Cuando Virginia le explica a G.L. Dickinson: “Los seis personajes [de Las olas] iban a ser uno solo. Estoy haciéndome mayor, cumpliré cincuenta el año que viene; y empiezo a sentir más y más lo difícil que me resulta reunirme en una única Virginia”, lo que busca es fundir, a través de esos personajes, la realidad que habita con la realidad que crea. Solo a través de ese vaivén entre la percepción y la ficción puede alcanzar la escritura que persigue. Porque en ese espacio comprendido entre la realidad y los sentidos se hallan tanto el sustrato como la sustancia del acto literario. Y, sin embargo, la ambición de Woolf va más allá: su escritura no es una imitación del mundo exterior. Tampoco es materia en sí misma, ajena a la realidad. Es una escritura situada justo en el intersticio entre la aparición y la desaparición. La vida que escribe y la que vive son una sola, pero no deja de ser una vida fragmentaria, hecha a partir de los retazos, una escritura nacida de una individualidad única y fortísima y modelada a partir del caos de su mundo interior. En este sentido, mientras que la escritura es su peculiar forma de adentrarse en la oscuridad sin resultar herida, la lectura es una suerte de lámpara para ver y entender al otro y, a la vez, evitar sucumbir a sus fantasmas. A propósito de Emerson expresó: “No miraba el mundo con amargura por el hecho de que el mundo lo desconcertase. Lo que hacía, en cambio, era afirmar que no se le podía rechazar, ya que abarcaba el universo entero en su ser. Cada hombre, al hallar qué es lo que siente, descubre las leyes del universo”.

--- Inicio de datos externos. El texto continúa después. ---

(** C1: whatever calls of [addVocabularyItems] are made from a reachable
    state, the words collection never holds two records with the same
    (english, pos) and the idioms collection never holds two records with
    the same english; a candidate whose key is in the store places no [add]
    request, leaves the store as it is and is not counted. *)
Theorem uniqueness_preserved :
  (forall db calls,
      reachable db ->
      NoDup (map word_key (records (words (add_calls db calls))))
      /\ NoDup (map idiom_key (records (idioms (add_calls db calls)))))
  /\ (forall fault it n s,
         valid_record it = true ->
         stored (working s) (uniqueness_key it) ->
         let r := add_item fault (Some it) n s in
         filter is_store_add (emitted r) = []
         /\ working (post r) = working s
         /\ forall m, outcome r = inr m -> m = n).
Proof.
  split.
  - intros db calls H. apply store_inv_unique, reachable_inv.
    now apply add_calls_reachable.
  - intros fault it n s Hv Hst r. unfold r.
    destruct (valid_record_probe it Hv) as (Hp & Hik & Hid & Hval & Hkey).
    destruct (stored_find _ _ _ Hval Hst) as [x Hx].
    rewrite add_item_plan, Hp.
    destruct (fault (requests s)) as [e|] eqn:Hf.
    + rewrite (probe_rejected fault _ _ _ (Some it) n s e Hf). simpl.
      repeat split. discriminate.
    + rewrite (probe_found fault _ _ _ (Some it) n s Hik x Hf Hx). simpl.
      repeat split. intros m H. now injection H as <-.
Qed.

Lemma uniqueness_preserved_witness :
  (NoDup (map word_key (records (words
     (add_calls sample_db [(no_faults, map Some sample_batch);
                           (fail_second, [Some run_bare; Some run_phrase])]))))
   /\ NoDup (map idiom_key (records (idioms
     (add_calls sample_db [(no_faults, map Some sample_batch);
                           (fail_second, [Some run_bare; Some run_phrase])])))))
  /\ (let r := add_item no_faults (Some run_verb) 0 (mkTx sample_db 0) in
      filter is_store_add (emitted r) = []
      /\ working (post r) = working (mkTx sample_db 0)
      /\ forall m, outcome r = inr m -> m = 0).
Proof.
  destruct uniqueness_preserved as [H1 H2]. split.
  - apply H1. apply (@reach_add no_faults empty_db (map Some sample_batch) reach_fresh).
  - apply (H2 no_faults run_verb 0 (mkTx sample_db 0)).
    + reflexivity.
    + left. reflexivity.
Defined.
Lemma updateCardStates_lookup (cm : CardManager.CardManager) (j : nat) :
  CardManager.cards (CardManager.updateCardStates cm) !! j =
  (fun kv =>
     if Card.inSlot (snd kv) then kv
     else (fst kv,
           CardManager.setCovered
             (CardManager.isCoveredIn
                (JsArray.sort CardManager.layer_le
                   (List.filter (fun rc => negb (Card.inSlot (snd rc)))
                                (CardManager.cardRefs (CardManager.cards cm))))
                (snd kv))
             (snd kv)))
    <$> CardManager.cards cm !! j.
Proof.
  unfold CardManager.updateCardStates. cbn [CardManager.cards].
  rewrite forEach_updateStep_lookup.
  2:{ intros i c Hin. now apply elem_of_unslotted_refs in Hin as [Hex _]. }
  destruct (CardManager.cards cm !! j) as [[k c]|] eqn:Hj; cbn.
  - destruct (decide _) as [Hin|Hnin].
    + apply list_elem_of_fmap in Hin as ([j' c'] & Heq & Hin). cbn in Heq. subst j'.
      apply elem_of_unslotted_refs in Hin as [[k' Hk'] Hslot].
      rewrite Hj in Hk'. inversion Hk'; subst. cbn. now rewrite Hslot.
    + destruct (Card.inSlot c) eqn:Hslot; [reflexivity|].
      exfalso. apply Hnin. apply list_elem_of_fmap. exists (j, c). split; [reflexivity|].
      apply elem_of_unslotted_refs. eauto.
  - now destruct (decide _).
Qed.

Lemma setCovered_fields (b : bool) (c : Card.Card) :
  Card.id (CardManager.setCovered b c) = Card.id c
  /\ Card.type (CardManager.setCovered b c) = Card.type c
  /\ Card.x (CardManager.setCovered b c) = Card.x c
  /\ Card.y (CardManager.setCovered b c) = Card.y c
  /\ Card.layer (CardManager.setCovered b c) = Card.layer c
  /\ Card.inSlot (CardManager.setCovered b c) = Card.inSlot c
  /\ Card.isDisabled (CardManager.setCovered b c) = b.
Proof. destruct b; cbn; auto 10. Qed.

Lemma checkOverlap_setCovered (b b' : bool) (c o : Card.Card) :
  CardManager.checkOverlap (CardManager.setCovered b c) (CardManager.setCovered b' o)
  = CardManager.checkOverlap c o.
Proof. now destruct b, b'. Qed.

(** What one entry of the map becomes: a slotted card is left alone, any
    other card keeps every field but [isDisabled]. *)
Lemma updateCardStates_entry (cm : CardManager.CardManager) (j : nat) (k : Z)
      (c' : Card.Card) :
  CardManager.cards (CardManager.updateCardStates cm) !! j = Some (k, c') ->
  exists c b, CardManager.cards cm !! j = Some (k, c)
              /\ c' = (if Card.inSlot c then c else CardManager.setCovered b c)
              /\ (Card.inSlot c = false ->
                  b = CardManager.isCoveredIn
                        (JsArray.sort CardManager.layer_le
                           (List.filter (fun rc => negb (Card.inSlot (snd rc)))
                              (CardManager.cardRefs (CardManager.cards cm)))) c).
Proof.
  rewrite updateCardStates_lookup.
  destruct (CardManager.cards cm !! j) as [[k0 c]|]; cbn; [|discriminate].
  intros H. destruct (Card.inSlot c) eqn:Hs.
  - inversion H; subst. exists c', false. rewrite Hs.
    repeat split; congruence.
  - inversion H; subst. eexists c, _. rewrite Hs. split; [reflexivity|].
    split; [reflexivity|]. reflexivity.
Qed.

Woolf no hacía distinción entre géneros mayores y menores y por eso se volcaba entera tanto en sus textos críticos como en sus obras de ficción. Para ella, ambos eran un medio, no un fin en sí mismo: una forma de aproximarse a regiones insospechadas de la mente y el corazón, un vehículo para descubrir nuevas formas de sentir y de pensar y, más allá de eso, una radiografía de la experiencia en su sentido más álgido, más intenso, más doloroso, más extraordinario. Sobre el Diario de Pepys, escribió: “no era confesional, menos aún un mero registro de las cosas vividas, que valdría la pena recordar; era, si acaso, el almacén de su personalidad más privada, el eco de los más dulces sonidos de la vida, sin los cuales la propia vida adelgazaría y se haría más prosaica”. Porque para Woolf la literatura no es una extensión de la experiencia: es la experiencia. Desnuda en su totalidad, desprovista de adornos y accidentes, la realidad que esta le revela es vulnerable y dúctil, ajena a los días y las horas que disimulan la fragilidad humana.

“No soy capaz de sobrevivir a un libro sin que suceda un desastre”, expresaba Woolf en una carta. El verdadero lector sabe que su destino está donde los libros, que sus alegrías y sus desgracias dependen de ellos, que detrás de las páginas existe una irrealidad capaz de devolver la autenticidad a la experiencia humana y que por eso mismo vale la pena pausar por un momento la rutina para entregarles parte de su ser. Entre las paredes de una biblioteca, Virginia Woolf no hacía otra cosa que leer; no hacía nada, salvo aprender a vivir.